* [Task details]
Extract the first line through the line containing "Proof. by destruct o. Qed." from the listing below, exactly as written.

Top of Material provided

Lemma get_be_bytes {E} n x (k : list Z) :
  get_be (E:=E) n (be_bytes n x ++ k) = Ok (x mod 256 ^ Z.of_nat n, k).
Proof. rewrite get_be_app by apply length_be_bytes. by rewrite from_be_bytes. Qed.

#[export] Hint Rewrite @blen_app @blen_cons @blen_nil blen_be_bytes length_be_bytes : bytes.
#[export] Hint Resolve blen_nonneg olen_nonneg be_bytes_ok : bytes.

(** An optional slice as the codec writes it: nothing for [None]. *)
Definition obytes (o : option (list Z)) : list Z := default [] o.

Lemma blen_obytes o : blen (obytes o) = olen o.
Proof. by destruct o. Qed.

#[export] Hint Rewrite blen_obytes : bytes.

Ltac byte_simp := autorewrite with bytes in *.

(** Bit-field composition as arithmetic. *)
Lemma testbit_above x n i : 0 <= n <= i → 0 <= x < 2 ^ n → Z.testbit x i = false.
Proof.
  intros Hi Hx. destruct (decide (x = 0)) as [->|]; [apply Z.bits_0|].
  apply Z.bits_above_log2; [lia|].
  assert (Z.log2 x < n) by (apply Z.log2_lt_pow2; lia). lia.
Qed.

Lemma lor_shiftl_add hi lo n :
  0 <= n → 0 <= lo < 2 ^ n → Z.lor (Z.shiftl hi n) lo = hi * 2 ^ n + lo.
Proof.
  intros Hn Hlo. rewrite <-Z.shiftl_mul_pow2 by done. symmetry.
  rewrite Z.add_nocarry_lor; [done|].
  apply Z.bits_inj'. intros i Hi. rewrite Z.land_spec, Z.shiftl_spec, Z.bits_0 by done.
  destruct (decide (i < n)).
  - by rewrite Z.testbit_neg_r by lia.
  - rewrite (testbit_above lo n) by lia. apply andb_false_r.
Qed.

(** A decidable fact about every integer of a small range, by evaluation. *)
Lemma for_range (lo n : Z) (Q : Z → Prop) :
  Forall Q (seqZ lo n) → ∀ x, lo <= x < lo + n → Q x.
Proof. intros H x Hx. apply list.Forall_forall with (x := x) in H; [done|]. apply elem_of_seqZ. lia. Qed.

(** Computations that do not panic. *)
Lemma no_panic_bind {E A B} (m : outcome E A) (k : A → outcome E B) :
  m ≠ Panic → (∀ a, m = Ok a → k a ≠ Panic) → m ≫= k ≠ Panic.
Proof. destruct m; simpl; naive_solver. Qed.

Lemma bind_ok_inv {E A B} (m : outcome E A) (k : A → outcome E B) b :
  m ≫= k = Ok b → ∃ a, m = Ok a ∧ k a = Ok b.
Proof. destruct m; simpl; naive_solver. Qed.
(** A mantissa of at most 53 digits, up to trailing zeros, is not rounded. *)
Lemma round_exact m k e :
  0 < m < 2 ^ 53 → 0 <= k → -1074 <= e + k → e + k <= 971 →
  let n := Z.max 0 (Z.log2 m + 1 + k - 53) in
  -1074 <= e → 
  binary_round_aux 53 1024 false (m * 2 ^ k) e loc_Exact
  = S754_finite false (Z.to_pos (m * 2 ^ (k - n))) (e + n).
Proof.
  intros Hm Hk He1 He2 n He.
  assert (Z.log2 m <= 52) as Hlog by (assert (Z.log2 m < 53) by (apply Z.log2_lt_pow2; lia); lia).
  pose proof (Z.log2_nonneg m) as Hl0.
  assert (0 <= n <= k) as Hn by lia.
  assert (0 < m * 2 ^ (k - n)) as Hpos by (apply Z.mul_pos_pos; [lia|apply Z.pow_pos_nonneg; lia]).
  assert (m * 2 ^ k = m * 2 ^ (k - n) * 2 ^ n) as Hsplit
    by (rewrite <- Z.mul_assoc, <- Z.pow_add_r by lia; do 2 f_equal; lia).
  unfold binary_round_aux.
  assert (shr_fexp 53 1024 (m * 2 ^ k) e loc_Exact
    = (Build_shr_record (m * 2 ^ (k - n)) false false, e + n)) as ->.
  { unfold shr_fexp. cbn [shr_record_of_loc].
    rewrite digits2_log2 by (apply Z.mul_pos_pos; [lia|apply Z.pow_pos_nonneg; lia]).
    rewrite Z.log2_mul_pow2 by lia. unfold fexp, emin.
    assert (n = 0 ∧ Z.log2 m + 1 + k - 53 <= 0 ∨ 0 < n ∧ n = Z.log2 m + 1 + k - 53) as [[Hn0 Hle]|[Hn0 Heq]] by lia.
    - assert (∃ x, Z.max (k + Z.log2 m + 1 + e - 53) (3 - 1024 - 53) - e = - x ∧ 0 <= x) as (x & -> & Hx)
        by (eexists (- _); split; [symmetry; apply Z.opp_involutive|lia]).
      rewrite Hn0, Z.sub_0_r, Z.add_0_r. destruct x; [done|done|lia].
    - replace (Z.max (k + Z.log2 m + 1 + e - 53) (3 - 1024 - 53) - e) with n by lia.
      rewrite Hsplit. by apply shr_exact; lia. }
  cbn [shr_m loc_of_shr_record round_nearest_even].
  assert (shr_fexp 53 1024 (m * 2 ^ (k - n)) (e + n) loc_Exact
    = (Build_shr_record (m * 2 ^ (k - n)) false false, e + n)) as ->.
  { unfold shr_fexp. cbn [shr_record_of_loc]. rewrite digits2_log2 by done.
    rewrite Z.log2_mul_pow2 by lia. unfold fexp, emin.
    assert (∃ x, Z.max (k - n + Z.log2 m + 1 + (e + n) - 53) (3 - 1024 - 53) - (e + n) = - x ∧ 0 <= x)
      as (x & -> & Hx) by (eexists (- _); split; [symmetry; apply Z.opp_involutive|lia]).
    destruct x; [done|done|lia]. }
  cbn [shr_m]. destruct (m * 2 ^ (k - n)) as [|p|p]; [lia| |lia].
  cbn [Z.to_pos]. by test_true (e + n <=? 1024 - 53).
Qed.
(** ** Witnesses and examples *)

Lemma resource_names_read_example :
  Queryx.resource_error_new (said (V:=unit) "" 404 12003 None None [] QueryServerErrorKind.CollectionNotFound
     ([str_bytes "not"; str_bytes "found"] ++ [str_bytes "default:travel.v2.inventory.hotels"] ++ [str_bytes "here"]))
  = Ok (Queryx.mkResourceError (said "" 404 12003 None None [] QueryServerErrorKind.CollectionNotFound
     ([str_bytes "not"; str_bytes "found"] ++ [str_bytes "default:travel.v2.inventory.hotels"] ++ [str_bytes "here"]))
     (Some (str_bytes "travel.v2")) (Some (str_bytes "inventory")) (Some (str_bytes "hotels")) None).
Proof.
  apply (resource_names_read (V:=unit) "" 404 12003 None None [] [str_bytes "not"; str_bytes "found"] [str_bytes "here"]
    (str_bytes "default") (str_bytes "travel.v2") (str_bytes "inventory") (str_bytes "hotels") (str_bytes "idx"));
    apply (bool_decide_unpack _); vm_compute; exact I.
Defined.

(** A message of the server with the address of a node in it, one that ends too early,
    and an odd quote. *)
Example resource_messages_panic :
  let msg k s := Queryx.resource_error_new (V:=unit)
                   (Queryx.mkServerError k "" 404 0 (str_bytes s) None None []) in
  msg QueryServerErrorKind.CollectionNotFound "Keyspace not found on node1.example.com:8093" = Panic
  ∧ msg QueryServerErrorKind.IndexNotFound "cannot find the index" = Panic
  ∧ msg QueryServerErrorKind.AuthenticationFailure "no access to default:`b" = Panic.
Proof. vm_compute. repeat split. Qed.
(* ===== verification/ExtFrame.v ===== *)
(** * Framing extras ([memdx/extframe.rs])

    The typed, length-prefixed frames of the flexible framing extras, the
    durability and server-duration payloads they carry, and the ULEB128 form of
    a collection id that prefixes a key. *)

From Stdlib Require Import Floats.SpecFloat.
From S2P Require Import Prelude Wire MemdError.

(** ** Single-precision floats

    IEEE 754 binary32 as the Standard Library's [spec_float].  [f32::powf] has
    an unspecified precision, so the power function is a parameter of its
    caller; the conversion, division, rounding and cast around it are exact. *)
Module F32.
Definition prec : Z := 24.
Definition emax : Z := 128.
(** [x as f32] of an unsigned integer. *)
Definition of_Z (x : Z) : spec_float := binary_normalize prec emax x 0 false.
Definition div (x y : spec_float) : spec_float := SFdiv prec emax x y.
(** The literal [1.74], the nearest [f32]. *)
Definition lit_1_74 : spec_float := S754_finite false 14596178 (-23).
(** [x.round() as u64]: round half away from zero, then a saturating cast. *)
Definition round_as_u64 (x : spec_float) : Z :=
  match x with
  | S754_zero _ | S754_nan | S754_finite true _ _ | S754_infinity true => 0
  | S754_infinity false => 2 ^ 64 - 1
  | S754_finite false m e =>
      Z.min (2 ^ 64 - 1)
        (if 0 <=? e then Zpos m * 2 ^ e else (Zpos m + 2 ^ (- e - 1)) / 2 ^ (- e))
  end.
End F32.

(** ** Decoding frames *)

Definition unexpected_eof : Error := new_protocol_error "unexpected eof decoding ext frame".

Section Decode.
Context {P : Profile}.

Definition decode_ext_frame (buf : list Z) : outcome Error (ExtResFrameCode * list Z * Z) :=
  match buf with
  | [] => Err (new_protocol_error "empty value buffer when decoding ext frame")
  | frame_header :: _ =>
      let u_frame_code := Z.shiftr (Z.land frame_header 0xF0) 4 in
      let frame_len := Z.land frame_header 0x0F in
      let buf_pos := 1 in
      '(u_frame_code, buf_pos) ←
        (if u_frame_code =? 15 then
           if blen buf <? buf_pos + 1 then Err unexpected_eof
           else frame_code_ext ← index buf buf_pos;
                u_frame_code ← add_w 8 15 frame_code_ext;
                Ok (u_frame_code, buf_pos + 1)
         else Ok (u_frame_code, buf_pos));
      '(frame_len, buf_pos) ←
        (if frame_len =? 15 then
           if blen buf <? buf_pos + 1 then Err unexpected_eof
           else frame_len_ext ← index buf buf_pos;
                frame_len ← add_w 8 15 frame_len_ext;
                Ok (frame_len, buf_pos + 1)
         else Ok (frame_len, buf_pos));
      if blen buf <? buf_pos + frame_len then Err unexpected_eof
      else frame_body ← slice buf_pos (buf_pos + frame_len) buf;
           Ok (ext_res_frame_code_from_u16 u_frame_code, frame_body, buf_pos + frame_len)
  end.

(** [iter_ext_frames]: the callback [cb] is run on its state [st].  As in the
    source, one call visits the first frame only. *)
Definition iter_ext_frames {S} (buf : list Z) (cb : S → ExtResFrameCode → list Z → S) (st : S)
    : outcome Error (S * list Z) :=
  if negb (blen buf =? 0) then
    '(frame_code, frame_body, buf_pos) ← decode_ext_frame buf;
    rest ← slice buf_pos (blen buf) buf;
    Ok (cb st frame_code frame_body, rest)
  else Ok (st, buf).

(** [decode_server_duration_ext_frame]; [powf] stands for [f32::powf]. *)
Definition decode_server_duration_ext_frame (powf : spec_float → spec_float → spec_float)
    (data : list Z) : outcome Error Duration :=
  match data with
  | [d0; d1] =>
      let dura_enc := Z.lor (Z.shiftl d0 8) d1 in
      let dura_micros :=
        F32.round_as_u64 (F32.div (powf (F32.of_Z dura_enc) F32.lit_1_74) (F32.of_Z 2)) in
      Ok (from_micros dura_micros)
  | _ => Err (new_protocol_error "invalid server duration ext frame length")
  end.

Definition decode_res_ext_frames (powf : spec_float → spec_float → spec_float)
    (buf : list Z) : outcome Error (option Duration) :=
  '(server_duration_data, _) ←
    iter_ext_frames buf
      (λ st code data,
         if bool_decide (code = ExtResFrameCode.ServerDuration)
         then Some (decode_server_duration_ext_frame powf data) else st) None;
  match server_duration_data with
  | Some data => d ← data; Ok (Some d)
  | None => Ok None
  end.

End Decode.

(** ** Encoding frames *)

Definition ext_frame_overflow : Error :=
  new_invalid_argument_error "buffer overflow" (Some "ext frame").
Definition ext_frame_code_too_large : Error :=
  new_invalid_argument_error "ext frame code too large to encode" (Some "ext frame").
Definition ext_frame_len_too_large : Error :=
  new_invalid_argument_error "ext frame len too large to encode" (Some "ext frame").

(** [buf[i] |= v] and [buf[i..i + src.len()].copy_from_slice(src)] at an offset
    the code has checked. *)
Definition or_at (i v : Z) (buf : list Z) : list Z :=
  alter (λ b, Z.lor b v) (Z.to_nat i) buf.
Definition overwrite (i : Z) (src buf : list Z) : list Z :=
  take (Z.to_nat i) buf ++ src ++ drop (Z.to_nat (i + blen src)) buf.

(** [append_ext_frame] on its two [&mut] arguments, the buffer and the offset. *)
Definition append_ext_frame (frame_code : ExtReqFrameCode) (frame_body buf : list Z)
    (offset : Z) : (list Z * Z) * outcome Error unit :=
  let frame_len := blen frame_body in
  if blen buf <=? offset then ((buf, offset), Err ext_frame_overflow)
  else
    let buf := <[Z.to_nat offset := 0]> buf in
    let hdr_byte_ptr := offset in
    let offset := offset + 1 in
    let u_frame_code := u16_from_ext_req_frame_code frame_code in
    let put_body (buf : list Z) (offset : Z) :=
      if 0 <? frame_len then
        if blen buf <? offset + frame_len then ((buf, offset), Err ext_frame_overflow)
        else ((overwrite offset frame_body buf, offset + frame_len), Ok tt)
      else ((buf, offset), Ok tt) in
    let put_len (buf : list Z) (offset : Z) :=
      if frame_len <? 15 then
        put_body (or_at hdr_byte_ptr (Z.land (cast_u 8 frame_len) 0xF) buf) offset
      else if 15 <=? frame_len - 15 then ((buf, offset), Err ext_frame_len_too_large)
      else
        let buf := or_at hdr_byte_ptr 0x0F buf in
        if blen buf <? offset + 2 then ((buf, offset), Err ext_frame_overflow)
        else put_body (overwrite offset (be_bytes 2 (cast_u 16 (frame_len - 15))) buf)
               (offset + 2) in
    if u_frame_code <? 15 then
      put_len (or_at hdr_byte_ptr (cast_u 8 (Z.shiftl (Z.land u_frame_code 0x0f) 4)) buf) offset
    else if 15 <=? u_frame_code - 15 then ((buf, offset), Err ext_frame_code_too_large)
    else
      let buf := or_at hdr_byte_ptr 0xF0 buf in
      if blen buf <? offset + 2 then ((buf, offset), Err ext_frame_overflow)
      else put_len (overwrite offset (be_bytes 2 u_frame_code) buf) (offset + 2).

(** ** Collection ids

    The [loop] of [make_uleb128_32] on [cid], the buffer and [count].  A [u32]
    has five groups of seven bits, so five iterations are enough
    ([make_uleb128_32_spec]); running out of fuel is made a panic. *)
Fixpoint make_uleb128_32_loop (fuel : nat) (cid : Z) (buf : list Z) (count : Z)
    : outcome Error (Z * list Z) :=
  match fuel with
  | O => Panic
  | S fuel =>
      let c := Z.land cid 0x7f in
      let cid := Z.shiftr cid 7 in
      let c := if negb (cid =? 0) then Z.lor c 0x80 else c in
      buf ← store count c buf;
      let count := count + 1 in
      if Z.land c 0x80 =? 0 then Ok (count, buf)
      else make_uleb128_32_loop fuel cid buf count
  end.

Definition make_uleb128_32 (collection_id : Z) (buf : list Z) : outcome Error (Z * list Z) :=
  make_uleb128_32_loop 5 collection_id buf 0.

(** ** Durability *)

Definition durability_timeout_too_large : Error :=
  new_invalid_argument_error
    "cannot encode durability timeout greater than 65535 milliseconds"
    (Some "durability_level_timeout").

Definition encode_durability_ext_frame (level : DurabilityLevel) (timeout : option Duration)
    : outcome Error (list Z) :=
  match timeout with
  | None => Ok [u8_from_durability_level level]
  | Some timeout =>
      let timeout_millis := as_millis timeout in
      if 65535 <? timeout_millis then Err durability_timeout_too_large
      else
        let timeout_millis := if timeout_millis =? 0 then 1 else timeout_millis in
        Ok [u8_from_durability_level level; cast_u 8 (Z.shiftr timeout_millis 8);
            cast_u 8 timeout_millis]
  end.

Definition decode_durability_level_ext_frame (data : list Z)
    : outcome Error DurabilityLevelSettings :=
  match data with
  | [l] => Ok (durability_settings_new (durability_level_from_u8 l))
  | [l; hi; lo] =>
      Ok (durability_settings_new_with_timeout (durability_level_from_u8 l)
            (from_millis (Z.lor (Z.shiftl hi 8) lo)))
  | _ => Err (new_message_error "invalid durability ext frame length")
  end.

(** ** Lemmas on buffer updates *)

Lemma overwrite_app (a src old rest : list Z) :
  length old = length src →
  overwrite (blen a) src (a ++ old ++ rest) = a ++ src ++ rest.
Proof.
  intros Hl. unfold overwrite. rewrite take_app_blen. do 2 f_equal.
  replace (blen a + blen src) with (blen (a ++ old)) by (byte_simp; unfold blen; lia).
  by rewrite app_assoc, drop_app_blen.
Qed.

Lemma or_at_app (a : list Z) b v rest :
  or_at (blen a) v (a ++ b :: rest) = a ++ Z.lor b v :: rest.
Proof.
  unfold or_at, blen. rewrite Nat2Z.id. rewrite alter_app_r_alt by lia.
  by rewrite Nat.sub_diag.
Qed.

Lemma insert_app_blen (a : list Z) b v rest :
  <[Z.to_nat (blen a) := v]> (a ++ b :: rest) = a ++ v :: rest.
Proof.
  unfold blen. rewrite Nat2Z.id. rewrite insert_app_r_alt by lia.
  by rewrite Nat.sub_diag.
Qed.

Bottom of Material provided

* [Answer space]
Lemma get_be_bytes {E} n x (k : list Z) :
  get_be (E:=E) n (be_bytes n x ++ k) = Ok (x mod 256 ^ Z.of_nat n, k).
Proof. rewrite get_be_app by apply length_be_bytes. by rewrite from_be_bytes. Qed.

#[export] Hint Rewrite @blen_app @blen_cons @blen_nil blen_be_bytes length_be_bytes : bytes.
#[export] Hint Resolve blen_nonneg olen_nonneg be_bytes_ok : bytes.

(** An optional slice as the codec writes it: nothing for [None]. *)
Definition obytes (o : option (list Z)) : list Z := default [] o.

Lemma blen_obytes o : blen (obytes o) = olen o.
Proof. by destruct o. Qed.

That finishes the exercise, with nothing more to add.